## What is needed
Copy exactly the lines of the records below, and only those lines, beginning with the line that contains "- by apply map_fmap_alter." and ending with the line that contains "intros Ha. assert".

## Records to process
Lemma same_closed v st : same st (with_pclosed v st).
Proof. split; [done|done|]. intros k p H Ho. by apply (ao_pool _ Ho). Qed.

Lemma same_stopped v st : same st (with_stopped v st).
Proof. split; [done|done|]. intros k p H Ho. by apply (ao_pool _ Ho). Qed.

Create HintDb pool.
#[export] Hint Resolve same_refl same_cred same_conn same_budget same_pool same_revokes same_rotations same_closed
  same_stopped : pool.

(** Chains of such updates. *)
Ltac same_chain :=
  repeat (first [apply same_refl | eapply same_trans; [|first [apply same_cred|apply same_conn|apply same_budget|
    apply same_pool|apply same_revokes|apply same_rotations|apply same_closed|apply same_stopped]; done]]).

Lemma retire_same k c st : same st (retireIfDrainedLocked k c st).
Proof.
  unfold retireIfDrainedLocked. destruct (ps_creds st !! c); [|apply same_refl]. case_match; [apply same_refl|]. same_chain.
Qed.

Lemma foldl_same {A} (f : serverPools → A → serverPools) l : (∀ st x, same st (f st x)) → ∀ st, same st (foldl f st l).
Proof.
  intros Hf. induction l as [|x l IH]; intros st; cbn; [apply same_refl|]. eapply same_trans; [apply Hf|apply IH].
Qed.

(** ** Closing and moving connections *)

Lemma abs_conn st i c k : co_conns (abs st) !! i = Some (c, k) →
  ∃ cn, ps_conns st !! i = Some cn ∧ sc_cred cn = c ∧ sc_pool cn = k.
Proof.
  cbn. rewrite list_lookup_fmap. destruct (ps_conns st !! i) as [cn|]; cbn; [|done]. intros [= <- <-]. by exists cn.
Qed.

Lemma abs_idle st k l : co_idle (abs st) !! k = Some l → ∃ p, ps_pools st !! k = Some p ∧ sp_idle p = l.
Proof.
  cbn. rewrite lookup_fmap. destruct (ps_pools st !! k) as [p|]; cbn; [|done]. intros [= <-]. by exists p.
Qed.

(** A connection in hand, with its pool. *)
Lemma in_hand X st i : ok X st → i ∈ X →
  ∃ cn p, ps_conns st !! i = Some cn ∧ ps_pools st !! sc_pool cn = Some p ∧ ds_Addr (sp_svc p) = k_addr (sc_pool cn).
Proof.
  intros [Ha [Hk Ho]] Hi. destruct (i_mine _ _ Ho) as [_ Hm]. destruct (Hm i Hi) as (Hl & _).
  destruct (liveb_true _ _ Hl) as (c & k & n & s & Hci & Hc & His).
  destruct (i_open _ Hk c n s i Hc His) as (k' & Hci' & [l Hl']). assert (k' = k) as -> by congruence.
  destruct (abs_conn _ _ _ _ Hci) as (cn & Hcn & _ & <-), (abs_idle _ _ _ Hl') as (p & Hp & _).
  exists cn, p. split_and!; [done|done|by apply (ao_pool _ Ha)].
Qed.

Lemma close_abs X st i : ok (i :: X) st → abs (closeLocked i st) = core_close i (abs st).
Proof.
  intros Hok. destruct (in_hand _ _ i Hok ltac:(left)) as (cn & p & Hi & Hp & Ha).
  unfold closeLocked. rewrite Hi. rewrite (sm_abs _ _ (retire_same _ _ _)). cbn [ps_pools upd_cred upd_conn with_pcreds with_pconns].
  rewrite Hp, Ha. unfold core_close. cbn [co_conns abs]. rewrite list_lookup_fmap, Hi. cbn.
  unfold abs, upd_budget, upd_cred, upd_conn. cbn. f_equal.
  - by apply fmap_alter_id.
  - by apply fmap_alter.
  - by apply map_fmap_alter.
Qed.

Lemma close_threads i st : ps_threads (closeLocked i st) = ps_threads st.
Proof.
  unfold closeLocked. destruct (ps_conns st !! i); [|done]. rewrite (sm_threads _ _ (retire_same _ _ _)). by case_match.
Qed.

Lemma close_addr i st : addr_ok st → addr_ok (closeLocked i st).
Proof.
  intros Ha. assert (Hs : ∀ st, addr_ok st → ∀ k c, addr_ok (retireIfDrainedLocked k c st)).
  { intros st' Ha' k c. destruct (retire_same k c st') as [_ Ht Hp]. split; [eauto|]. rewrite Ht. apply (ao_thread _ Ha'). }
  unfold closeLocked. destruct (ps_conns st !! i); [|done]. apply Hs. destruct Ha as [H1 H2]. by case_match; split.
Qed.

Lemma close_ok X st i : ok (i :: X) st → ok X (closeLocked i st).
Proof.
  intros Hok. split; [apply close_addr, Hok|]. rewrite (close_abs X) by done. apply cinv_close, Hok.
Qed.

Lemma close_idle X st i : ok (i :: X) st → co_idle (abs (closeLocked i st)) = co_idle (abs st).
Proof. intros Hok. rewrite (close_abs X) by done. unfold core_close. by case_match; [case_match|]. Qed.

(** No budget's counter grew. *)
Definition shrinks (st st' : serverPools) : Prop := ∀ a, open_of (abs st') a <= open_of (abs st) a.

Lemma shrinks_refl st : shrinks st st.
Proof. intros a. lia. Qed.
#[export] Hint Resolve shrinks_refl : core.

Lemma shrinks_trans a b c : shrinks a b → shrinks b c → shrinks a c.
Proof. intros H1 H2 x. specialize (H1 x). specialize (H2 x). lia. Qed.

Lemma close_shrinks X st i : ok (i :: X) st → shrinks st (closeLocked i st).
Proof.
  intros Hok a. rewrite (close_abs X) by done. unfold core_close. destruct (co_conns (abs st) !! i) as [[c k]|]; [|done].
  unfold open_of. cbn. destruct (decide (k_addr k = a)) as [->|Hne].
  - rewrite lookup_alter_eq. destruct ((b_open <$> ps_budgets st) !! a); cbn; lia.
  - by rewrite lookup_alter_ne.
Qed.

Lemma close_all_ok X l : ∀ st, ok (l ++ X) st →
  ok X (close_all l st) ∧ co_idle (abs (close_all l st)) = co_idle (abs st) ∧ ps_threads (close_all l st) = ps_threads st ∧
  shrinks st (close_all l st).
Proof.
  induction l as [|i l IH]; intros st Hok; [by split_and!; [| | |apply shrinks_refl]|].
  change (close_all (i :: l) st) with (close_all l (closeLocked i st)).
  destruct (IH (closeLocked i st)) as (H1 & H2 & H3 & H4); [by apply close_ok|].
  split_and!; [done|rewrite H2; by apply (close_idle (l ++ X))|rewrite H3; apply close_threads|].
  eapply shrinks_trans; [by apply (close_shrinks (l ++ X))|done].
Qed.

(** Replacing an idle list. *)
Lemma abs_idle_upd k l st p : ps_pools st !! k = Some p → abs (upd_pool k (with_idle l) st) = set_idle k l (abs st).
Proof.
  intros Hp. unfold abs, set_idle. cbn. f_equal. apply map_eq. intros k'.
  destruct (decide (k = k')) as [<-|Hne].
  - by rewrite lookup_fmap, lookup_alter_eq, lookup_insert_eq, Hp.
  - by rewrite lookup_fmap, lookup_alter_ne, lookup_insert_ne, lookup_fmap.
Qed.

Lemma addr_idle k l st : addr_ok st → addr_ok (upd_pool k (with_idle l) st).
Proof.
  intros [H1 H2]. split; [|done]. cbn. intros k' p'. rewrite lookup_alter_Some.
  intros [(<- & p & Hp & ->)|[_ Hp]]; [exact (H1 _ p Hp)|by apply H1].
Qed.

Lemma pop_ok X st k p ys rest :
  ok X st → ps_pools st !! k = Some p → sp_idle p ≡ₚ ys ++ rest → ok (ys ++ X) (upd_pool k (with_idle rest) st).
Proof.
  intros [Ha Hc] Hp Hperm. split; [by apply addr_idle|]. rewrite (abs_idle_upd _ _ _ p) by done.
  apply cinv_pop with (sp_idle p); [|done|done]. cbn. by rewrite lookup_fmap, Hp.
Qed.

Lemma snoc_perm {A} (l : list A) i : last l = Some i → l ≡ₚ [i] ++ removelast l.
Proof.
  intros (l' & ->)%last_Some. rewrite removelast_last. by rewrite Permutation_app_comm.
Qed.

(** Idle connections that satisfy [f] leave the list and are closed. *)
Lemma filter_perm {A} (f : A → bool) (l : list A) : l ≡ₚ List.filter f l ++ List.filter (λ x, negb (f x)) l.
Proof.
  induction l as [|x l IH]; cbn; [done|]. destruct (f x); cbn; [by rewrite <- IH|].
  rewrite <- Permutation_middle. by rewrite <- IH.
Qed.

Lemma alter_comm `{Countable K} {A} (f g : A → A) (i j : K) (m : gmap K A) :
  (∀ x, f (g x) = g (f x)) → alter f i (alter g j m) = alter g j (alter f i m).
Proof.
  intros Hfg. apply map_eq. intros k. rewrite !lookup_alter. repeat case_decide; subst; try done.
  destruct (m !! _); cbn; [by rewrite Hfg|done].
Qed.

Lemma alter_missing `{Countable K} {A} (f : A → A) (i : K) (m : gmap K A) : m !! i = None → alter f i m = m.
Proof.
  intros Hi. apply map_eq. intros j. rewrite lookup_alter. case_decide; [|done]. subst. by rewrite Hi.
Qed.

Lemma retire_idle_comm k l k' c st :
  retireIfDrainedLocked k' c (upd_pool k (with_idle l) st) = upd_pool k (with_idle l) (retireIfDrainedLocked k' c st).
Proof.
  unfold retireIfDrainedLocked. cbn [ps_creds upd_pool with_pools]. destruct (ps_creds st !! c); [|done].
  case_match; [done|]. unfold upd_pool, upd_cred, with_pools, with_pcreds, with_revokes. cbn. f_equal. by apply alter_comm.
Qed.

Lemma close_idle_comm k l i st :
  closeLocked i (upd_pool k (with_idle l) st) = upd_pool k (with_idle l) (closeLocked i st).
Proof.
  unfold closeLocked. cbn [ps_conns upd_pool with_pools]. destruct (ps_conns st !! i) as [cn|]; [|done].
  rewrite <- retire_idle_comm. f_equal. cbn [ps_pools upd_cred upd_conn with_pcreds with_pconns upd_pool with_pools].
  destruct (decide (k = sc_pool cn)) as [->|Hne].
  - rewrite lookup_alter_eq. by destruct (ps_pools st !! sc_pool cn).
  - rewrite lookup_alter_ne by done. by destruct (ps_pools st !! sc_pool cn).
Qed.

Lemma close_all_comm k l is_ : ∀ st,
  close_all is_ (upd_pool k (with_idle l) st) = upd_pool k (with_idle l) (close_all is_ st).
Proof.
  induction is_ as [|i is_ IH]; intros st; [done|].
  change (close_all (i :: is_) (upd_pool k (with_idle l) st)) with (close_all is_ (closeLocked i (upd_pool k (with_idle l) st))).
  by rewrite close_idle_comm, IH.
Qed.

(** Closing part of an idle list and keeping the rest, in the order of the code. *)
Lemma close_part_ok X st k p f :
  ok X st → ps_pools st !! k = Some p →
  let kept := List.filter (λ i, negb (f i)) (sp_idle p) in
  let st' := upd_pool k (with_idle kept) (close_all (List.filter f (sp_idle p)) st) in
  ok X st' ∧ ps_threads st' = ps_threads st ∧ shrinks st st'.
Proof.
  intros Hok Hp kept st'. unfold st'. rewrite <- close_all_comm.
  pose proof (pop_ok X st k p _ kept Hok Hp (filter_perm f _)) as H1.
  destruct (close_all_ok X _ _ H1) as (? & _ & -> & Hs). split_and!; [done|done|].
  intros a. etransitivity; [apply Hs|done].
Qed.

(** ** Composite operations *)

(** The invariant holds, no checkout moved, and no budget has more open. *)
Definition stays (X : list nat) (st st' : serverPools) : Prop :=
  ok X st' ∧ ps_threads st' = ps_threads st ∧ shrinks st st'.

Lemma stays_refl X st : ok X st → stays X st st.
Proof. intros Hok. by split_and!. Qed.

Lemma same_shrinks st st' : same st st' → shrinks st st'.
Proof. intros Hs a. by rewrite (sm_abs _ _ Hs). Qed.

Lemma stays_same X st st' : ok X st → same st st' → stays X st st'.
Proof. intros Hok Hs. split_and!; [by eapply ok_same|apply (sm_threads _ _ Hs)|by apply same_shrinks]. Qed.

Lemma stays_trans X a b c : stays X a b → (ok X b → stays X b c) → stays X a c.
Proof.
  intros (H1 & E1 & S1) H. destruct (H H1) as (H2 & E2 & S2). split_and!; [done|congruence|by eapply shrinks_trans].
Qed.

Lemma stays_then_same X a b c : stays X a b → same b c → stays X a c.
Proof. intros H Hs. eapply stays_trans; [exact H|]. intros Hok. by apply stays_same. Qed.

Lemma foldl_stays {A} X (f : serverPools → A → serverPools) l :
  (∀ st x, ok X st → stays X st (f st x)) → ∀ st, ok X st → stays X st (foldl f st l).
Proof.
  intros Hf. induction l as [|x l IH]; intros st Hok; cbn; [by apply stays_refl|].
  apply stays_trans with (f st x); [by apply Hf|apply IH].
Qed.

Lemma pop_close X st k p i rest :
  ok X st → ps_pools st !! k = Some p → sp_idle p ≡ₚ [i] ++ rest →
  stays X st (closeLocked i (upd_pool k (with_idle rest) st)).
Proof.
  intros Hok Hp Hperm. pose proof (pop_ok X st k p [i] rest Hok Hp Hperm) as H1.
  split_and!; [by apply close_ok|by rewrite close_threads|]. intros a. etransitivity; [by apply (close_shrinks X)|done].
Qed.

Lemma trim_idle_ok X fuel a k : ∀ st, ok X st → stays X st (trim_idle fuel a k st).
Proof.
  induction fuel as [|f IH]; intros st Hok; cbn [trim_idle]; [by apply stays_refl|].
  destruct (ps_pools st !! k) as [p|] eqn:Hp; [|by apply stays_refl].
  destruct (ps_budgets st !! a); [|by apply stays_refl]. case_match; [by apply stays_refl|].
  destruct (last (sp_idle p)) as [i|] eqn:El; [|by apply stays_refl].
  eapply stays_trans; [|apply IH]. eapply pop_close; [done|done|]. by apply snoc_perm.
Qed.

Lemma trimLocked_ok X opts live addrs order st : ok X st → stays X st (trimLocked opts live addrs order st).
Proof.
  apply foldl_stays. intros st' a Hok. unfold trim_budget. destruct (ps_budgets st' !! a) as [b|]; [|by apply stays_refl].
  case_match; [by apply stays_refl|].
  set (st1 := upd_budget a _ st'). assert (Hf : stays X st' (foldl (trim_pool a) st1 order)).
  { apply stays_trans with st1; [apply stays_same; [done|by apply same_budget]|]. apply foldl_stays.
    intros st2 k Hok2. unfold trim_pool. destruct (ps_pools st2 !! k); [|by apply stays_refl].
    case_match; [by apply stays_refl|by apply trim_idle_ok]. }
  case_match; [|done]. eapply stays_then_same; [exact Hf|]. by apply same_budget.
Qed.

Lemma evict_ok X order addr except : ∀ st, ok X st → stays X st (evictIdleLocked order addr except st).
Proof.
  induction order as [|k order IH]; intros st Hok; cbn [evictIdleLocked]; [by apply stays_refl|].
  destruct (ps_pools st !! k) as [p|] eqn:Hp; [|by apply IH]. case_match; [by apply IH|].
  destruct (sp_idle p) as [|i rest] eqn:Ei; [by apply IH|].
  eapply pop_close; [done|done|by rewrite Ei].
Qed.

Lemma close_pool_stays i k st : is_Some (ps_pools st !! k) → is_Some (ps_pools (closeLocked i st) !! k).
Proof.
  intros Hs. unfold closeLocked. destruct (ps_conns st !! i) as [cn|]; [|done].
  assert (Hr : ∀ k' c st, is_Some (ps_pools st !! k) → is_Some (ps_pools (retireIfDrainedLocked k' c st) !! k)).
  { intros k' c st' Hs'. unfold retireIfDrainedLocked. repeat (case_match; try done). cbn. by apply lookup_alter_is_Some. }
  apply Hr. by case_match.
Qed.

## Finished exercise
  - by apply map_fmap_alter.
Qed.

Lemma close_threads i st : ps_threads (closeLocked i st) = ps_threads st.
Proof.
  unfold closeLocked. destruct (ps_conns st !! i); [|done]. rewrite (sm_threads _ _ (retire_same _ _ _)). by case_match.
Qed.

Lemma close_addr i st : addr_ok st → addr_ok (closeLocked i st).
Proof.
  intros Ha. assert (Hs : ∀ st, addr_ok st → ∀ k c, addr_ok (retireIfDrainedLocked k c st)).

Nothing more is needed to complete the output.